**Try it**
Your answer should be the line that contains "if bool_decide (hex" and each line after it, restated word for word through the final line of the entries.

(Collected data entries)
#####
(** A previous key is added under the algorithm of its entry, or that of the ring. *)
Definition add_previous (primary alg : string) (keys : gmap string scopeTokenKey)
    (e : scopeTokenPreviousEntry) : option (gmap string scopeTokenKey) :=
  if negb (valid_key_id (pe_id e)) then None
  else if bool_decide (pe_id e = primary) then None
  else
    match decodeScopeTokenKey (pe_hex e) with
    | None => None
    | Some key =>
        let entry_alg := if bool_decide (pe_alg e = "") then alg else pe_alg e in
        if negb (alg_allowed entry_alg) then None
        else Some (<[pe_id e := mkKey key entry_alg]> keys)
    end.

Fixpoint add_all_previous (primary alg : string) (keys : gmap string scopeTokenKey)
    (es : list scopeTokenPreviousEntry) : option (gmap string scopeTokenKey) :=
  match es with
  | [] => Some keys
  | e :: es' =>
      match add_previous primary alg keys e with
      | Some keys' => add_all_previous primary alg keys' es'
      | None => None
      end
  end.

(** NewScopeTokenKeyring. *)
Definition buildScopeTokenKeyring (primary_id primary_hex previous alg : string) :
    option scopeTokenKeyring :=
  let primary := if bool_decide (primary_id = "") then DefaultScopeTokenKeyID else primary_id in
  if negb (valid_key_id primary) then None
  else
    let alg := if bool_decide (alg = "") then "HS256" else alg in
    if negb (alg_allowed alg) then None
    else
      match decodeScopeTokenKey primary_hex with
      | None => None
      | Some key =>
          let keys := {[primary := mkKey key alg]} in
          if bool_decide (previous = "") then Some (mkKeyring keys primary)
          else
            match parseScopeTokenPreviousKeys previous with
            | None => None
            | Some es =>
                if (maxKeyCount <? length es + 1)%nat then None
                else (λ ks, mkKeyring ks primary) <$> add_all_previous primary alg keys es
            end
      end.

(** ** The ring of cursors *)

Record CursorKeyring : Type := mkCursorKeyring {
  ck_keys : gmap string string; ck_primary : string }.

Definition CursorKeySingle : string := "state-registry-cursor-v1".

(** decodeCursorKey: exactly 32 bytes, without trimming. *)
Definition decodeCursorKey (hex : string) : option string :=
  if bool_decide (hex = "") then None
  else
    match hex_decode hex with
    | Some key => if (String.length key =? 32)%nat then Some key else None
    | None => None
    end.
#####
**Solved exercise**
  if bool_decide (hex = "") then None
  else
    match hex_decode hex with
    | Some key => if (String.length key =? 32)%nat then Some key else None
    | None => None
    end.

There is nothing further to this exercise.